Cette date marque le débarquement de Champalak, où près de 8 000 hommes armés surgirent des flots, venant piller, tuer et violer les locaux. Un bain de sang perpétré volontairement par le régime, dans l'objectif de "purger" cette île centrale de futures revendications d'indépendance. Aujourd'hui encore, très peu de natifs vivent sur cette île, pourtant à la base de leur civilisation. En l'espace de 9 jours, l'île fut entièrement maîtrisée et les premiers colons débarquèrent en boucle sur l'île, installant petit à petit les premières pierres de la future nation champalaise. Dans un premier temps, les colons envoyés furent uniquement des altrechtois orthodoxes, ouvrant des ports commerciaux et fondant les premières villes. Mais peu de temps après, les premiers déportés arrivèrent, et avec eux, un nouveau statut, celui de "Champalais" ; ils n'étaient plus Altrechtois mais bien considérés comme des autochtones de l'île... sans aucun droit, hormis celui de travailler et de s'agenouiller devant l'Empereur et ses représentants.

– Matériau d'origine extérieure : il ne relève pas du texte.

Lemma legacy_inline_writes (text : str) (d d' : dict) :
  legacy_inline text d = Ok d' → only_writes inline_fields d d'.
Proof.
  unfold legacy_inline, inline_fields. intros H.
  apply bind_Ok in H as (raw & _ & H). apply bind_Ok in H as (upi & _ & H).
  apply bind_Ok in H as (date & _ & H). apply bind_Ok in H as (time & _ & H).
  apply bind_Ok in H as (status & _ & H).
  set (d1 := if truthy raw then _ else d) in H.
  assert (only_writes {["Amount"; "UPI ID / VPA"; "Date"; "Time"; "Payment Status"]} d d1)
    as H1.
  { subst d1. ow_solve. }
  eapply only_writes_trans; [exact H1|]. clearbody d1.
  eapply only_writes_trans; [apply (only_writes_insert _ _ "UPI ID / VPA"); set_solver|].
  eapply only_writes_trans; [apply (only_writes_insert _ _ "Date"); set_solver|].
  eapply only_writes_trans; [apply (only_writes_insert _ _ "Time"); set_solver|].
  ow_solve.
Qed.

Lemma legacy_inline_total (text : str) (d : dict) : ∃ d', legacy_inline text d = Ok d'.
Proof.
  unfold legacy_inline.
  repeat match goal with
    | |- context [legacy_find_match ?k text] =>
        let v := fresh "v" in
        let E := fresh "E" in
        destruct (legacy_find_match_total k text) as [v E]; [by_compute|];
        rewrite E; cbn [mbind M_bind bindM fmap M_fmap]
    end.
  repeat case_match; by eexists.
Qed.

(** X21. The first extractor ([src/extract.py]) and the packaged one agree
    outside the inline fields. In screenshot mode and for the same order of
    set iteration, both return a record for every text and file name, with
    the same keys, and with the same File Name, All Extracted Text,
    Transaction Note, transaction ids (UPI, Google, reference), Bank Name,
    sender and receiver: everything but Amount, UPI ID / VPA, Date, Time and
    Payment Status, which the first extractor matches without MULTILINE and
    does not trim. *)
Theorem legacy_and_packaged_agree (it : list str → list str)
    (text filename source_type : str) :
  source_type ≠ u8 "passbook" →
  ∃ dl dc,
    legacy_parse_details it text filename = Ok dl
    ∧ parse_details it text filename source_type = Ok dc
    ∧ dom dl = dom dc
    ∧ ∀ k, k ∉ inline_fields → dl !! k = dc !! k.
Proof.
  intros Hst.
  destruct (parse_details_total it text filename source_type) as [dc Hc].
  pose proof (parse_details_dom _ _ _ _ _ Hc) as Hdom.
  unfold field_keys, parse_details, str_eqb in *.
  rewrite bool_decide_eq_false_2 in Hc, Hdom by done.
  apply bind_Ok in Hc as (c0 & Hc0 & Hc1).
  destruct (legacy_inline_total text (screenshot_init text filename)) as [l0 Hl0].
  assert (agree_off inline_fields c0 l0) as H0.
  { intros k Hk. apply screenshot_inline_writes in Hc0 as [Fc _].
    apply legacy_inline_writes in Hl0 as [Fl _]. by rewrite Fc, Fl. }
  apply (foldl_assign_txn_agree _ (it (all_txn_ids text))) in H0.
  assert (inline_fields ## heuristic_fields) as Hdisj by by_compute.
  destruct (heuristic_lines_agree _ _ _ _ _ Hdisj H0 Hc1) as (dl & Hl1 & Hagree).
  exists dl, dc. split_and!.
  - unfold legacy_parse_details. by rewrite Hl0, Ok_bind.
  - unfold parse_details, str_eqb. rewrite bool_decide_eq_false_2 by done.
    by rewrite Hc0, Ok_bind.
  - rewrite Hdom.
    apply legacy_inline_writes in Hl0. apply heuristic_lines_writes in Hl1.
    pose proof (foldl_assign_txn_writes (it (all_txn_ids text)) l0) as H2.
    pose proof (screenshot_init_dom text filename) as Hi.
    apply only_writes_dom in Hl0; [|rewrite Hi; by_compute].
    apply only_writes_dom in H2; [|rewrite Hl0, Hi; by_compute].
    apply only_writes_dom in Hl1; [|rewrite H2, Hl0, Hi; by_compute].
    congruence.
  - intros k Hk. symmetry. by apply Hagree.
Qed.

Lemma legacy_and_packaged_agree_witness :
  ∃ dl dc,
    legacy_parse_details iter_first two_ids_text (u8 "a.png") = Ok dl
    ∧ parse_details iter_first two_ids_text (u8 "a.png") (u8 "screenshot") = Ok dc
    ∧ dom dl = dom dc
    ∧ ∀ k, k ∉ inline_fields → dl !! k = dc !! k.
Proof.
  apply (legacy_and_packaged_agree iter_first two_ids_text (u8 "a.png") (u8 "screenshot")).
  discriminate.
Defined.


(** ** What the rules can match *)

(** *** The matcher reads strings of the pattern's language *)

Lemma reads_refl (st : mstate) : reads st st [].
Proof. split; [done|]. cbn. lia. Qed.

Lemma reads_trans (st1 st2 st3 : mstate) (w1 w2 : str) :
  reads st1 st2 w1 → reads st2 st3 w2 → reads st1 st3 (w1 ++ w2).
Proof.
  intros [R1 P1] [R2 P2]. split.
  - by rewrite R1, R2, app_assoc.
  - rewrite P2, P1, length_app. lia.
Qed.

Lemma one_char_sound (fl : flags) (P : str → Prop) (p : char → bool) (st : mstate)
    (k : mstate → option mstate) (e : mstate) :
  one_char p st k = Some e →
  sound_step fl P (λ w, ∃ x, w = [x] ∧ p x = true) st k e.
Proof.
  unfold one_char. destruct (rest st) as [|x s'] eqn:Hr; [done|].
  destruct (p x) eqn:Hp; [|done]. intros H.
  exists (advance st x s'), [x]. split_and!; [done| |by exists x|done].
  split; [by rewrite Hr|]. cbn. lia.
Qed.

Lemma rep_loop_sound (fl : flags) (P : str → Prop) (L : str → Prop)
    (mr : mstate → (mstate → option mstate) → option mstate)
    (lo : nat) (hi : option nat) (k : mstate → option mstate) :
  (∀ st k' e, mr st k' = Some e → sound_step fl P L st k' e) →
  ∀ fuel cnt st0 e,
    rep_loop mr lo hi k fuel cnt st0 = Some e →
    ∃ st' ws, k st' = Some e ∧ reads st0 st' (concat ws) ∧ Forall L ws
              ∧ (lo ≤ cnt + length ws)%nat
              ∧ (∀ h, hi = Some h → (cnt ≤ h)%nat → (cnt + length ws ≤ h)%nat)
              ∧ (caps1_ok P st0 → caps1_ok P st').
Proof.
  intros Hmr. induction fuel as [|f IH]; intros cnt st0 e; cbn [rep_loop]; [done|].
  destruct (if under hi cnt then _ else None) as [e'|] eqn:Hmore.
  - intros [= ->]. destruct (under hi cnt) eqn:Hu; [|done].
    apply Hmr in Hmore as (st1 & w & Hk & Hr & Hw & Hc).
    destruct (_ || _); [|done].
    apply IH in Hk as (st' & ws & Hk' & Hr' & Hws & Hlo & Hhi & Hc').
    exists st', (w :: ws). cbn [concat length]. split_and!.
    + done.
    + by eapply reads_trans.
    + by constructor.
    + lia.
    + intros h -> Hle. cbn in Hu. apply Nat.ltb_lt in Hu.
      specialize (Hhi h eq_refl). lia.
    + tauto.
  - destruct (lo <=? cnt)%nat eqn:Hlo; [|done]. intros Hk.
    exists st0, []. cbn [concat length]. split_and!; [done|apply reads_refl|done| | |done].
    + apply Nat.leb_le in Hlo. lia.
    + intros h _ Hle. lia.
Qed.

Lemma re_m_sound (fl : flags) (P : str → Prop) (r : regex) :
  groups1_ok fl P r →
  ∀ st k e, re_m fl r st k = Some e → sound_step fl P (lang fl r) st k e.
Proof.
  induction r as [|c| |neg items| | | |r1 IH1 r2 IH2|r1 IH1 r2 IH2|r1 IH1 lo hi|i r1 IH1|r1 IH1];
    intros Hg st k e; cbn [re_m lang groups1_ok] in *.
  - intros H. exists st, []. split_and!; [done|apply reads_refl|done|done].
  - apply one_char_sound.
  - apply one_char_sound.
  - apply one_char_sound.
  - destruct (at_bol fl st); [|done]. intros H.
    exists st, []. split_and!; [done|apply reads_refl|done|done].
  - destruct (at_eol fl st); [|done]. intros H.
    exists st, []. split_and!; [done|apply reads_refl|done|done].
  - destruct (at_wordb st); [|done]. intros H.
    exists st, []. split_and!; [done|apply reads_refl|done|done].
  - destruct Hg as [G1 G2]. intros H.
    apply (IH1 G1) in H as (st1 & w1 & H & R1 & L1 & C1).
    apply (IH2 G2) in H as (st2 & w2 & H & R2 & L2 & C2).
    exists st2, (w1 ++ w2). split_and!; [done|by eapply reads_trans|by exists w1, w2|tauto].
  - destruct Hg as [G1 G2]. destruct (re_m fl r1 st k) as [e1|] eqn:H1.
    + intros [= ->]. apply (IH1 G1) in H1 as (st1 & w1 & H & R1 & L1 & C1).
      exists st1, w1. split_and!; [done|done|by left|done].
    + intros H. apply (IH2 G2) in H as (st2 & w2 & H & R2 & L2 & C2).
      exists st2, w2. split_and!; [done|done|by right|done].
  - intros H.
    eapply (rep_loop_sound fl P (lang fl r1)) in H
      as (st' & ws & Hk & Hr & Hws & Hlo & Hhi & Hc); [|by apply IH1].
    exists st', (concat ws). split_and!; [done|done| |done].
    exists ws. split_and!; [done|done|lia|]. intros h Hh. specialize (Hhi h Hh). lia.
  - destruct Hg as [G0 G1]. intros H.
    apply (IH1 G1) in H as (st1 & w & H & [Rr Rp] & L1 & C1).
    eexists _, w. split_and!; [exact H|split; [exact Rr|exact Rp]|done|].
    intros Hc v. cbn [caps cap_lookup].
    destruct (i =? 1)%nat eqn:Hi.
    + intros [= <-]. apply Nat.eqb_eq in Hi. apply (G0 Hi).
      rewrite Rr, Rp. replace (pos st + length w - pos st)%nat with (length w) by lia.
      by rewrite take_app_length.
    + by apply C1.
  - destruct (re_m fl r1 st Some) as [e1|] eqn:H1; [|done].
    apply (IH1 Hg) in H1 as (st1 & w & [= ->] & _ & _ & C1).
    intros H. eexists _, []. split_and!; [exact H|split; cbn; [done|lia]|done|exact C1].
Qed.

(** A match's whole text is in the pattern's language, and its group 1 has
    [P]. *)
Lemma match_at_sound (fl : flags) (P : str → Prop) (r : regex) (p : nat)
    (pv : option char) (s : str) (mt : rmatch) :
  groups1_ok fl P r → match_at fl r p pv s = Some mt →
  lang fl r (group0 mt) ∧ ∀ g, group 1 mt = Some g → P g.
Proof.
  intros Hg. unfold match_at.
  destruct (re_m fl r _ Some) as [e|] eqn:H; [|done]. intros [= <-].
  apply (re_m_sound fl P r Hg) in H as (st' & w & [= ->] & [Rr Rp] & L & C).
  cbn [pos rest] in *. split.
  - unfold group0. cbn [m_begin m_end pos rest]. rewrite Rr, Rp.
    replace (p + length w - p)%nat with (length w) by lia. by rewrite take_app_length.
  - intros g. unfold group. cbn [m_end]. apply C. by intros v.
Qed.

Lemma re_search_sound (fl : flags) (P : str → Prop) (r : regex) (text : str)
    (mt : rmatch) :
  groups1_ok fl P r → re_search fl r text = Some mt →
  lang fl r (group0 mt) ∧ ∀ g, group 1 mt = Some g → P g.
Proof.
  intros Hg. unfold re_search. generalize 0%nat at 1. generalize (@None char).
  induction text as [|c s IH]; intros pv p; cbn [search_go];
    destruct (match_at fl r p pv _) as [mt'|] eqn:H; try done.
  - intros [= <-]. by eapply match_at_sound.
  - intros [= <-]. by eapply match_at_sound.
  - apply IH.
Qed.

Lemma re_match_sound (fl : flags) (P : str → Prop) (r : regex) (text : str)
    (mt : rmatch) :
  groups1_ok fl P r → re_match fl r text = Some mt →
  lang fl r (group0 mt) ∧ ∀ g, group 1 mt = Some g → P g.
Proof. intros Hg. unfold re_match. by apply match_at_sound. Qed.

Lemma groups1_ok_mono (fl : flags) (P Q : str → Prop) (r : regex) :
  (∀ w, P w → Q w) → groups1_ok fl P r → groups1_ok fl Q r.
Proof.
  intros HPQ. induction r; cbn [groups1_ok]; try tauto.
  intros [H1 H2]. split; [|tauto]. intros Hi w Hw. by apply HPQ, H1.
Qed.

Lemma groups1_ok_bodies (fl : flags) (r : regex) :
  groups1_ok fl (λ w, Exists (λ b, lang fl b w) (group1_bodies r)) r.
Proof.
  induction r as [|c| |neg items| | | |r1 IH1 r2 IH2|r1 IH1 r2 IH2|r1 IH1 lo hi|i r1 IH1|r1 IH1];
    cbn [groups1_ok group1_bodies]; try done.
  - split; (eapply groups1_ok_mono; [|eassumption]); intros w Hw; apply Exists_app; tauto.
  - split; (eapply groups1_ok_mono; [|eassumption]); intros w Hw; apply Exists_app; tauto.
  - split.
    + intros -> w Hw. cbn. by left.
    + eapply groups1_ok_mono; [|eassumption]. intros w Hw. apply Exists_app. tauto.
Qed.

1799 - 1865 : La conquête de l'archipel

L'île de Champalak définitivement conquise, le reste de l'archipel semblait être l'étape suivante la plus naturelle. Ainsi, l'armada altrechtoise remonta les îles de l'archipel, du sud vers celles les plus au nord, conquérant un à un les territoires malgré d'énormes difficultés. En effet, toutes les îles n'étaient pas vierges à la colonisation ; celle de Kampung était quant à elle aux mains de l'ennemi "islamique" venu d'Afarée, livrant bataille à forces égales avec l'Altrecht, cédant au final la moitié de l'île aux Altrechtois. Au nord, les îles étaient peuplées de civilisations bien plus poussées que sur la simple île de Champalak, poussées par l'avancée technologique wanmirienne et par une population élevée. Ainsi, plusieurs guerres éclatèrent, résultant in fine par la victoire douloureuse de l'Altrecht sur l'archipel. Ainsi, le schéma de déportation fut le même pour ces îles ainsi que le statut colonial attribué sur place. Seulement, les massacres sur les populations locales furent moindres sauf sur quelques îles plus faibles où la notion de génocide est aujourd'hui débattue sur le sujet.